In our current circumstances, John’s words speak very powerfully to us today. The lockdown we have been experiencing over the past few weeks has been orientated towards ensuring the NHS can cope with the spread of the pandemic and to minimise the number of new infections and subsequent deaths of people who contract Covid-19. Every day we see large numbers of people who have died as a result of Covid-19, and among them particularly high numbers of people who were already vulnerable due to age, underlying health conditions and, indeed it transpires, people from ethnic minorities. The numbers that are reported everyday are quite staggering, but behind every number counted is a human life that has been lost – a life that God lovingly and wonderfully made and that was intended for life in all its abundance.
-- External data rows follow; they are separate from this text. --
(* ===== verification/UnsortedBlocks.v ===== *)
(** * The unsorted builder's blocks, one after the other

    Whatever path [Finish] takes, it gives the blocks to the core builder in
    order, to be built in place or sent to the pipeline. *)
From S2P Require Import Prelude Words Bits Encoding Key Floats Entries Header Algorithm Block Index Image File Options Writer WriterSpec Builder BuilderSpec SortedBuild Pipeline PipelineLive PipelineSafe ParallelBuild UnsortedBuffer UnsortedWrite UnsortedRead UnsortedReadSpec UnsortedBuilder.
#[local] Open Scope Z_scope.

Section blocks.
Context `{HX : !XXHash} {HL : XXHashLaws} `{HO : !OS} `{HE : !Env}.
Context (totalKeys : Z) (opts : list BuildOption).

#[local] Abbreviation cfg := (final_config totalKeys opts).
#[local] Abbreviation c := (block_config cfg).

(** The first [j] blocks are built or sent; they hold the keys [ks]. *)
Record progress (b : builder) (ks : list key) (j : Z) : Prop := {
  pg_cfg : b_cfg b = cfg;
  pg_num : b_numBlocks b = c_numBlocks c;
  pg_place : if 1 <? b_workers b then sends cfg c b /\ len (works b) = j /\ keys_sent c b = ks
             else exists bs cur, core cfg c b bs cur /\ len bs = j /\ keys_of bs = ks
}.

(** What adding keys and asking the environment change in the core builder. *)
Definition touch (b b' : builder) : Prop :=
  exists k t q cl, b' = mk_builder (b_cfg b) (b_numBlocks b) (b_iw b) (b_blk b) (nextBlockToWrite b) (currentBlockIdx b) (firstKey b) k cl (b_workers b)
    (writerErr b) (pendingEntries b) (keysBefore b) (metadataBuf b) (payloadsBuf b) (lastBlockID b) t (works b) q.

Lemma touch_progress b b' ks j : touch b b' -> progress b ks j -> progress b' ks j.
Proof.
  intros (k & t & q & cl & ->) [Hc Hn Hp]. split; [done | done |]. cbn [b_workers]. destruct (1 <? b_workers b).
  - destruct Hp as ([] & Hl & Hk). split; [by split | done].
  - destruct Hp as (bs & cur & [] & Hl & Hk). exists bs, cur. split; [by split | done].
Qed.

Lemma fresh_progress b : build_ok cfg c -> fresh totalKeys opts b -> progress b [] 0.
Proof.
  intros Hok Hfr. pose proof (bd_num _ _ Hok). split; [apply Hfr | apply Hfr |]. destruct (Z.ltb_spec 1 (b_workers b)).
  - pose proof (fresh_par totalKeys opts b Hok Hfr ltac:(done)) as [Hpos _]. destruct Hfr. split; [apply Hpos |]. unfold keys_sent. by rewrite fr_works.
  - exists [], []. split; [| done]. apply (sq_core _ _ _ _ _ _ (proj1 (fresh_seq totalKeys opts b Hfr ltac:(done)))).
Qed.

Definition ekey : routedEntry -> key := entry_key c.

(** The entries of a block: where they belong, and how many. *)
Record block_entries (j : Z) (es : list routedEntry) : Prop := {
  be_ok : entries_ok es;
  be_route : Forall (fun e => route (re_k0 e) (c_numBlocks c) = j) es;
  be_few : len es < 2 ^ 32
}.

Definition block_error (e : error) : Prop := pipeline_error e \/ e = ErrOther \/ e ∈ block_errors.

Lemma buildEntries_spec b bs cur es : build_ok cfg c -> core cfg c b bs cur -> block_entries (len bs) es -> len bs < c_numBlocks c ->
  wps (buildEntries es) b (fun _ b' => (exists blk, bd_keys blk = map ekey es /\ core cfg c b' (bs ++ [blk]) (map ekey es)) /\ same_progress b b')
    (fun e _ => e = ErrOther \/ e ∈ block_errors).
Proof.
  intros Hok Hb [He Hr Hf] Hlt. unfold buildEntries. apply wps_bind, wps_modify, wps_bind, wps_gets. cbn [id].
  assert (core cfg c (resetCurrentBuilder b) bs []) as Hb0 by (destruct Hb; split; try assumption; [exact (Reset_builds c cur _ co_builds) | constructor]).
  rewrite (co_cfg _ _ _ _ _ Hb0). destruct (fill_spec cfg c (b_blk (resetCurrentBuilder b)) es Hok He (co_builds _ _ _ _ _ Hb0)) as (blk & -> & Hblk).
  apply wps_bind, wps_lift, wp_ok, wps_bind, wps_modify.
  assert (core cfg c (set_blk blk (resetCurrentBuilder b)) bs (map ekey es)) as Hb1.
  { destruct Hb0. split; try assumption. apply Forall_fmap, Forall_forall. by intros e _. }
  eapply wps_mono; [apply (buildBlock_spec cfg c _ bs (map ekey es)); try done | | done].
  - unfold len. by rewrite length_map.
  - by apply Forall_fmap.
  - intros [] b' [Hb' Hs]. by split.
Qed.

Lemma keys_of_snoc bs blk : keys_of (bs ++ [blk]) = keys_of bs ++ bd_keys blk.
Proof. by rewrite keys_of_app, keys_of_single. Qed.

(** The next block, given to the core builder. *)
Lemma block_step b ks j es : build_ok cfg c -> progress b ks j -> j < c_numBlocks c -> block_entries j es ->
  wps (if len es =? 0 then (if 1 <? b_workers b then dispatchEmptyBlock j else commitEmptyBlock)
       else (if 1 <? b_workers b then dispatchBlockWork j es else buildEntries es)) b
    (fun _ b' => progress b' (ks ++ map ekey es) (j + 1) /\ b_closed b' = b_closed b /\ (1 <? b_workers b') = (1 <? b_workers b))
    (fun e _ => block_error e).
Proof.
  intros Hok [Hc Hn Hp] Hlt He. destruct (1 <? b_workers b) eqn:Hw.
  - destruct Hp as (Hs & Hl & Hk).
    assert ((if len es =? 0 then dispatchEmptyBlock j else dispatchBlockWork j es) = dispatchBlockWork j es) as ->.
    { destruct (Z.eqb_spec (len es) 0) as [H0 | _]; [| done]. destruct es; [done | rewrite len_cons in H0; pose proof (len_nonneg es); lia]. }
    rewrite <- Hl. destruct He as [He Hr Hf]. eapply wps_mono; [apply (dispatch_spec cfg c b es Hok Hs); try done; [lia |] | | by left].
    { eapply Forall_impl; [exact Hr |]. intros e <-. by rewrite Hl. }
    intros [] b' (Hs' & (_ & _ & _ & Hcl & _) & Hwk). assert (1 < b_workers b') as Hw' by apply Hs'. apply Z.ltb_lt in Hw'.
    split; [| split; [done | by rewrite Hw']].
    split; [apply Hs' | apply Hs' |]. rewrite Hw'. split; [done |]. rewrite Hwk, len_app, len_single. split; [done |].
    unfold keys_sent. rewrite Hwk, works_keys_app, works_keys_single. by rewrite <- Hk.
  - destruct Hp as (bs & cur & Hb & Hl & Hk). destruct (Z.eqb_spec (len es) 0) as [H0 | H0].
    + eapply wps_mono; [apply (commitEmptyBlock_spec cfg c b bs cur Hok Hb); lia | | intros e s' ->; right; by left].
      intros [] b' [(blk & Hblk & Hb') [_ (_ & _ & Hcl & Hwk & _)]]. split; [| by rewrite Hwk, Hw].
      assert (es = []) as -> by (destruct es; [done | rewrite len_cons in H0; pose proof (len_nonneg es); lia]).
      split; [apply Hb' | apply Hb' |]. rewrite Hwk, Hw. exists (bs ++ [blk]), []. split; [done |].
      rewrite len_app, len_single, keys_of_snoc, Hblk, Hk, Hl. done.
    + eapply wps_mono; [apply (buildEntries_spec b bs cur es Hok Hb); [by rewrite Hl | lia] | | intros e s' ?; by right].
      intros [] b' [(blk & Hblk & Hb') [_ (_ & _ & Hcl & Hwk & _)]]. split; [| by rewrite Hwk, Hw].
      split; [apply Hb' | apply Hb' |]. rewrite Hwk, Hw. exists (bs ++ [blk]), (map ekey es). split; [done |].
      rewrite len_app, len_single, keys_of_snoc, Hblk, Hk, Hl. done.
Qed.

(** The end of a build whose blocks are all built or sent. *)
Lemma finish_blocks_spec {HP : PipeLaws} b ks : build_ok cfg c -> limits_ok (algorithm cfg) totalKeys -> config_typed cfg ->
  progress b ks (c_numBlocks c) -> len ks = totalKeys ->
  wps (if 1 <? b_workers b then drainParallelPipeline else finalizeIndex) b
    (fun _ b' => build_result cfg c ks (file (b_iw b')) /\ b_closed b' = b_closed b)
    (fun e b' => block_error e /\ removed (file (b_iw b'))).
Proof using HL.
  intros Hok Hl Ht [Hc Hn Hp] Hk. destruct (1 <? b_workers b).
  - destruct Hp as (Hs & Hlw & <-). by apply (pipeline_drain_spec totalKeys opts b).
  - destruct Hp as (bs & cur & [] & Hlb & <-).
    eapply wps_mono; [by apply (finalizeIndex_spec cfg c b bs) | |].
    + intros [] b' [Hr [_ (_ & _ & Hcl & _)]]. by split.
    + intros e b' [-> Hr]. split; [right; by left | done].
Qed.
End blocks.

(** ** Cleaning up *)
Section cleaning.
Context `{HX : !XXHash} `{HO : !OS} `{HE : !Env} (g : geometry) (Hg : geometry_ok g).

(** A writer that can be waited for. *)
Definition drainable_ws (w : Z) (u : unsortedBuffer) (ws : writerState) : Prop :=
  flushing ws = None \/ exists W F A, winv g w (u, ws) W F A.

Record drainable (ub : UnsortedBuilder) : Prop := {
  dr_default : forall u ws, unsortedBuf ub = Some u -> defaultWriterWS ub = Some ws -> drainable_ws 0 u ws /\ ub_writers ub = [];
  dr_writers : forall u i w, unsortedBuf ub = Some u -> ub_writers ub !! i = Some w -> drainable_ws (Z.of_nat i) u (uw_ws w)
}.

Lemma empty_drainable ub : unsortedBuf ub = None -> drainable ub.
Proof using Type. intros Hu. split; [intros u ws Hb | intros u i w Hb]; by rewrite Hu in Hb. Qed.

Lemma drainable_touched w w' u u' ws : 0 <= w -> 0 <= w' -> w <> w' -> touched g w' u u' -> drainable_ws w u ws -> drainable_ws w u' ws.
Proof. intros Hw Hw' Hne Ht [Hf | (W & F & A & H)]; [by left | right]. exists W, F, A. by eapply (winv_touched g w w'). Qed.

Lemma drain_ws_spec w u ws : 0 <= w -> drainable_ws w u ws ->
  wps drainFlush (u, ws) (fun _ s' => touched g w u s'.1 /\ flushing s'.2 = None) (fun _ _ => False).
Proof using Hg.
  intros Hw [Hf | (W & F & A & H)]; unfold drainFlush.
  - unfold wait_flush. apply wps_bind, wps_gets. cbn [id snd]. rewrite Hf. apply wps_ret. split; [apply touched_refl | done].
  - eapply wps_mono; [by eapply (wait_flush_spec g Hg w) | | done]. by intros [] s' (Ht & Hn & _).
Qed.

Lemma on_default_spec {A} (m : stM wst A) ub u ws Q (E : error -> UnsortedBuilder -> Prop) : unsortedBuf ub = Some u -> defaultWriterWS ub = Some ws ->
  wps m (u, ws) (fun a s => Q a (set_default (Some s.2) (set_buf (Some s.1) ub))) (fun e s => E e (set_default (Some s.2) (set_buf (Some s.1) ub))) ->
  wps (on_default m) ub Q E.
Proof. intros Hu Hw. unfold wps, on_default. rewrite Hu, Hw. by destruct (m (u, ws)) as [[s' [a | e]] | |]. Qed.

Lemma on_buf_spec {A} (m : stM unsortedBuffer A) ub u Q (E : error -> UnsortedBuilder -> Prop) : unsortedBuf ub = Some u ->
  wps m u (fun a u' => Q a (set_buf (Some u') ub)) (fun e u' => E e (set_buf (Some u') ub)) -> wps (on_buf m) ub Q E.
Proof. intros Hu. unfold wps, on_buf. rewrite Hu. by destruct (m u) as [[u' [a | e]] | |]. Qed.

Definition with_writer (i : nat) (s : uwst) (ub : UnsortedBuilder) : UnsortedBuilder :=
  set_writers (<[i := s.2.2]> (ub_writers ub)) (set_buf (Some s.2.1) (set_core s.1 ub)).

Lemma on_writer_spec {A} (m : stM uwst A) ub u (i : nat) w Q (E : error -> UnsortedBuilder -> Prop) : unsortedBuf ub = Some u -> ub_writers ub !! i = Some w ->
  wps m (ub_b ub, (u, w)) (fun a s => Q a (with_writer i s ub)) (fun e s => E e (with_writer i s ub)) -> wps (on_writer (Z.of_nat i) m) ub Q E.
Proof.
  intros Hu Hw. unfold wps, on_writer, with_writer. rewrite Hu, (idx_nat _ _ _ Hw), Nat2Z.id. by destruct (m (ub_b ub, (u, w))) as [[s' [a | e]] | |].
Qed.

(** Everything is waited for. *)
Lemma drainAll_spec ub : drainable ub ->
  wps drainAll ub (fun _ ub' => (unsortedBuf ub' = None <-> unsortedBuf ub = None) /\ ub_b ub' = ub_b ub) (fun _ _ => False).
Proof using Hg.
  intros [Hd Hws]. unfold drainAll. apply wps_bind, wps_gets. cbn [id]. destruct (unsortedBuf ub) as [u |] eqn:Hu; [| by apply wps_ret].
  destruct (defaultWriterWS ub) as [ws |] eqn:Hdef.
  - destruct (Hd u ws eq_refl eq_refl) as [Hdr Hnil]. apply wps_bind. apply (on_default_spec _ _ u ws); [done | done |].
    eapply wps_mono; [by apply (drain_ws_spec 0) | | done]. intros [] s' _. cbn [ub_writers set_default set_buf]. rewrite Hnil. by apply wps_ret.
  - apply wps_bind, wps_ret.
    eapply wps_mono; [apply (wps_forM (fun pre s => ub_b s = ub_b ub /\ length (ub_writers s) = length (ub_writers ub) /\ exists u', unsortedBuf s = Some u' /\
      forall i w, ub_writers s !! i = Some w -> drainable_ws (Z.of_nat i) u' (uw_ws w)) (fun _ _ => False)) | | done].
    + split; [done |]. split; [done |]. exists u. split; [done |]. intros i w. by apply Hws.
    + intros pre i post s Heq (Hb & Hlen & u' & Hu' & Hdr). apply range_prefix in Heq as [-> Hi].
      destruct (lookup_lt_is_Some_2 (ub_writers s) (length pre)) as [w Hw]; [unfold len in Hi; lia |]. unfold len.
      apply (on_writer_spec _ s u' (length pre) w); [done | done |]. unfold on_uws. apply wps_zoom.
      eapply wps_mono; [apply (drain_ws_spec (Z.of_nat (length pre))); [lia | by apply Hdr] | | done].
      intros [] s' [Ht Hn]. unfold with_writer. cbn [put_ws fst snd ub_b ub_writers unsortedBuf set_writers set_buf set_core]. split; [done |].
      split; [by rewrite length_insert |]. exists s'.1. split; [done |]. intros j w' Hj. destruct (decide (j = length pre)) as [-> | Hne].
      * rewrite list_lookup_insert_eq in Hj by (by eapply lookup_lt_Some). injection Hj as <-. by left.
      * rewrite list_lookup_insert_ne in Hj by done. eapply (drainable_touched _ (Z.of_nat (length pre))); [lia | lia | lia | exact Ht | by apply Hdr].
    + intros [] s (Hb & _ & u' & Hu' & _). split; [by rewrite Hu' | done].
Qed.

Lemma u_cleanup_spec u : wps u_cleanup u (fun _ _ => True) (fun _ _ => False).
Proof. done. Qed.

(** The output file is removed and the buffer is gone. *)
Definition cleaned (ub : UnsortedBuilder) : Prop := removed (file (b_iw (ub_b ub))) /\ unsortedBuf ub = None.

Lemma cleanupAll_spec ub : drainable ub ->
  wps cleanupAll ub (fun _ ub' => cleaned ub') (fun _ ub' => cleaned ub').
Proof using Hg.
  intros Hd. unfold cleanupAll. apply wps_bind. eapply wps_mono; [by apply drainAll_spec | | done].
  intros [] s [_ _]. apply wps_bind, wps_gets. cbn [id]. apply wps_bind.
  eapply (wps_mono _ _ (fun _ s' => unsortedBuf s' = None) _ (fun _ _ => False)); [| | done].
  - destruct (unsortedBuf s) as [u |] eqn:Hu; [| by apply wps_ret]. apply wps_bind. by apply (on_buf_spec _ s u).
  - intros [] s' Hn. unfold on_core. apply wps_zoom. eapply wps_mono; [apply cleanup_spec | |]; intros; by split.
Qed.

Lemma orCleanupAll_spec {A} (m : stM UnsortedBuilder A) ub Q (E : error -> Prop) :
  wps m ub Q (fun e ub' => E e /\ drainable ub') -> wps (orCleanupAll m) ub Q (fun e ub' => E e /\ cleaned ub').
Proof using Hg.
  intros Hm. unfold orCleanupAll. apply wps_bind, wps_attempt. eapply wps_mono; [exact Hm | by intros |].
  intros e s [He Hd]. apply wps_bind, wps_attempt. eapply wps_mono; [by apply cleanupAll_spec | |]; intros; by apply wps_fail.
Qed.
End cleaning.
(* ===== verification/UnsortedFinish.v ===== *)
(** * Finishing an unsorted build: every block gets its keys

    The three ways [Finish] goes over the blocks (in memory, partition by
    partition, with more workers) keep one invariant: the first blocks are built
    or sent, with the entries that belong to them. *)
From S2P Require Import Prelude Words Bits Encoding Key Floats Entries Header Algorithm Block Index Image File Options Writer WriterSpec Builder BuilderSpec SortedBuild Pipeline PipelineLive PipelineSafe ParallelBuild UnsortedBuffer UnsortedWrite UnsortedRead UnsortedReadSpec UnsortedMerge UnsortedBuilder UnsortedBlocks.
#[local] Open Scope Z_scope.

Section finish.
Context `{HX : !XXHash} {HL : XXHashLaws} `{HO : !OS} `{HE : !Env}.
Context (g : geometry) (Hg : geometry_ok g) (totalKeys : Z) (opts : list BuildOption).

#[local] Abbreviation cfg := (final_config totalKeys opts).
#[local] Abbreviation c := (block_config cfg).

Context (Hok : build_ok cfg c) (Hblocks : g_blocks g = c_numBlocks c).
(** All entries, and what an entry has become when it reaches the block builder. *)
Context (all : list bufferedEntry) (val : bufferedEntry -> routedEntry).
Context (Hval : forall e, re_k0 (val e) = be_k0 e /\ re_k1 (val e) = be_k1 e).
Context (Hall : Forall entry_ok all) (Hsmall : forall j, len (in_block g j all) < 2 ^ 32).

(** The keys of a block, of the first blocks. *)
Definition bkeys (j : Z) : list key := map (fun e => ekey totalKeys opts (val e)) (in_block g j all).
Definition keys_to (n : Z) : list key := concat (map bkeys (range n)).

Lemma keys_to_succ n : 0 <= n -> keys_to (n + 1) = keys_to n ++ bkeys n.
Proof using Type. intros Hn. unfold keys_to. rewrite (range_succ n Hn), map_app, concat_app. cbn [map concat]. by rewrite app_nil_r. Qed.

Lemma keys_to_permutation : keys_to (g_blocks g) ≡ₚ map (fun e => ekey totalKeys opts (val e)) all.
Proof using Hg.
  unfold keys_to, bkeys.
  transitivity (map (fun e => ekey totalKeys opts (val e)) (concat (map (fun j => in_block g j all) (range (g_blocks g))))).
  - by rewrite concat_map, map_map.
  - apply Permutation_map, (by_key_permutation (block_id g)); [apply NoDup_range |].
    intros e _. by apply elem_of_range, block_id_bound.
Qed.

Lemma block_entries_at j : block_entries totalKeys opts j (map val (in_block g j all)).
Proof using Hall Hblocks Hsmall Hval.
  split.
  - apply Forall_fmap, Forall_forall. intros e [_ He]%list_elem_of_filter. pose proof (proj1 (Forall_forall _ _) Hall e He) as []. cbn. destruct (Hval e) as [-> ->]. by split.
  - apply Forall_fmap, Forall_forall. intros e [Hj _]%list_elem_of_filter. cbn. by rewrite (proj1 (Hval e)), <- Hblocks.
  - unfold len. rewrite length_map. apply Hsmall.
Qed.

(** No flush is under way. *)
Record idle (ub : UnsortedBuilder) : Prop := {
  id_default : forall ws, defaultWriterWS ub = Some ws -> flushing ws = None /\ ub_writers ub = [];
  id_writers : forall i w, ub_writers ub !! i = Some w -> flushing (uw_ws w) = None
}.

Lemma idle_drainable ub : idle ub -> drainable g ub.
Proof using Type.
  intros [Hd Hw]. split.
  - intros u ws _ Hws. destruct (Hd ws Hws). split; [by left | done].
  - intros u i w _ Hi. left. by eapply Hw.
Qed.

(** The first [j] blocks are done; [cl] and [wk] stay: closed, several workers. *)
Record at_block (cl wk : bool) (ub : UnsortedBuilder) (u : unsortedBuffer) (j : Z) : Prop := {
  ab_buf : unsortedBuf ub = Some u;
  ab_idle : idle ub;
  ab_progress : progress totalKeys opts (ub_b ub) (keys_to j) j;
  ab_closed : b_closed (ub_b ub) = cl;
  ab_workers : (1 <? b_workers (ub_b ub)) = wk
}.

Lemma set_core_idle b ub : idle ub -> idle (set_core b ub).
Proof using Type. by intros []. Qed.

Lemma set_buf_idle u ub : idle ub -> idle (set_buf u ub).
Proof using Type. by intros []. Qed.

Lemma set_buf_same ub u : unsortedBuf ub = Some u -> set_buf (Some u) ub = ub.
Proof using Type. destruct ub; cbn. by intros ->. Qed.

Lemma at_block_asked cl wk ub u j : at_block cl wk ub u j -> at_block cl wk (set_core (asked (ub_b ub)) ub) u j.
Proof using Type.
  intros [Hb Hi Hp Hc Hw]. split; [done | by apply set_core_idle | | done | done].
  eapply touch_progress; [| exact Hp]. by eexists _, _, _, _.
Qed.

Lemma at_block_buf cl wk ub u u' j : at_block cl wk ub u j -> at_block cl wk (set_buf (Some u') ub) u' j.
Proof using Type. intros []. split; try done. by apply set_buf_idle. Qed.

Definition unsorted_error (e : error) : Prop := context_error e \/ block_error e \/ e = ErrBlockOverflow.

(** Looking at the context. *)
Lemma ask_context_spec cl wk ub u j : at_block cl wk ub u j ->
  wps (c ← on_core (ask ctx_err); match c with Some e => fail e | None => mret tt end) ub
    (fun _ ub' => at_block cl wk ub' u j) (fun e ub' => unsorted_error e /\ idle ub').
Proof using Type.
  intros Hab. pose proof (at_block_asked cl wk ub u j Hab) as Hab'. apply wps_bind. unfold on_core. apply wps_zoom, wps_ask. intros n.
  destruct (ctx_err n) as [e |] eqn:He; [| by apply wps_ret]. apply wps_fail. split; [left; by apply (context_said n) | apply Hab'].
Qed.

Lemma checkBlockContext_spec cl wk ub u j id : at_block cl wk ub u j ->
  wps (checkBlockContext id) ub (fun _ ub' => at_block cl wk ub' u j) (fun e ub' => unsorted_error e /\ idle ub').
Proof using Type. intros Hab. unfold checkBlockContext. destruct (_ =? 0); [by apply ask_context_spec | by apply wps_ret]. Qed.

(** The next block, to the core builder. *)
Lemma give_block cl wk ub u j : at_block cl wk ub u j -> 0 <= j < g_blocks g ->
  let es := map val (in_block g j all) in
  wps (if len es =? 0 then (if wk then on_core (dispatchEmptyBlock j) else on_core commitEmptyBlock)
       else (if wk then on_core (dispatchBlockWork j es) else on_core (buildEntries es))) ub
    (fun _ ub' => at_block cl wk ub' u (j + 1)) (fun e ub' => unsorted_error e /\ idle ub').
Proof using Hok Hblocks Hval Hall Hsmall.
  intros [Hb Hi Hp Hc Hw] Hj es.
  pose proof (block_step totalKeys opts (ub_b ub) (keys_to j) j es Hok Hp ltac:(lia) (block_entries_at j)) as Hs.
  rewrite Hw in Hs.
  assert (forall m : stM builder unit, wps m (ub_b ub)
      (fun _ b' => progress totalKeys opts b' (keys_to j ++ map (ekey totalKeys opts) es) (j + 1) /\ b_closed b' = b_closed (ub_b ub) /\ (1 <? b_workers b') = wk)
      (fun e _ => block_error e) ->
    wps (on_core m) ub (fun _ ub' => at_block cl wk ub' u (j + 1)) (fun e ub' => unsorted_error e /\ idle ub')) as Hm.
  { intros m H. unfold on_core. apply wps_zoom. eapply wps_mono; [exact H | |].
    - intros [] b' (Hp' & Hc' & Hw'). split; [done | by apply set_core_idle | | by rewrite <- Hc | done].
      cbn [ub_b set_core]. rewrite keys_to_succ by lia. unfold bkeys. by rewrite <- (map_map val (ekey totalKeys opts)).
    - intros e b' He. split; [right; by left | by apply set_core_idle]. }
  destruct (len es =? 0), wk; by apply Hm.
Qed.

(** All blocks done: the index is finished. *)
Lemma finishBlocks_spec {HP : PipeLaws} cl wk ub u : limits_ok (algorithm cfg) totalKeys -> config_typed cfg -> len all = totalKeys ->
  at_block cl wk ub u (g_blocks g) ->
  wps finishBlocks ub (fun _ ub' => build_result cfg c (keys_to (g_blocks g)) (file (b_iw (ub_b ub'))) /\ b_closed (ub_b ub') = cl)
    (fun e ub' => unsorted_error e /\ cleaned ub').
Proof using HL Hg Hok Hblocks.
  intros Hlim Ht Hlen [Hb Hi Hp Hc Hw]. unfold finishBlocks. apply wps_bind. apply (on_buf_spec _ ub u); [done |].
  eapply wps_mono; [apply u_cleanup_spec | | done]. intros [] u' _. apply wps_bind, wps_modify, wps_bind, wps_gets. cbn [id ub_b set_buf].
  assert (len (keys_to (g_blocks g)) = totalKeys) as Hk.
  { unfold len. rewrite (Permutation_length keys_to_permutation), length_map. exact Hlen. }
  rewrite Hblocks in Hp at 2.
  pose proof (finish_blocks_spec totalKeys opts (ub_b ub) _ Hok Hlim Ht Hp Hk) as Hf.
  destruct (1 <? b_workers (ub_b ub)); unfold on_core; apply wps_zoom; (eapply wps_mono; [exact Hf | |]).
  1, 3: intros [] b' [Hr Hcl]; split; [done | by rewrite <- Hc].
  all: intros e b' [He Hr]; split; [right; by left | by split].
Qed.
End finish.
The inability for some to be present at the moment their loved one dies, or even to accompany the person who has died to their final place of rest, has been utterly heart-breaking. If anything, this terrible pandemic has reminded us of what really matters: just how precious life is, how important other people are to us, how much we need one another.
In 2016, I happened to present in New York on the fifteenth anniversary of 9/11. I went to Church that Sunday morning, and the priest who had been in charge of that Church in 2001 came back to preach. He told many stories of the events of that awful day in 2001, but one thing he recounted really did stick with me. He said that when the twin towers had been attacked, as people were trying to escape, and it seemed that their own death was imminent, the one thing people most wanted to do at that moment was to phone their families and tell them that they loved them. They didn’t, he said, phone people up and give someone a piece of their mind, or seek to have the last word in a conflict. When it came down to it, he said, the thing that people prioritised was the emotion that transcends and overcomes all others – love!
John 3.16 reminds us just how much God loves the world and John 10.10 reminds us that because God loves us, we too should seek to love one another and to make sure that every human life is valued and is lived to its full potential. It is sad that it takes something like 9/11 or Covid-19 to bring us back not only to the heart of our faith, but to the very essence of what makes us human: our desire for life, and our capacity to love. In the face of all the suffering and death, the remarkable acts of generosity, kindness and love of so many people have been quite inspiring. In spite of the very many awful things this terrible virus has done to our world, when all this is over, may we be reminded to live out the kind of life that God calls us towards: A life of abundant love – for one another and for the precious gift of life itself. Amen.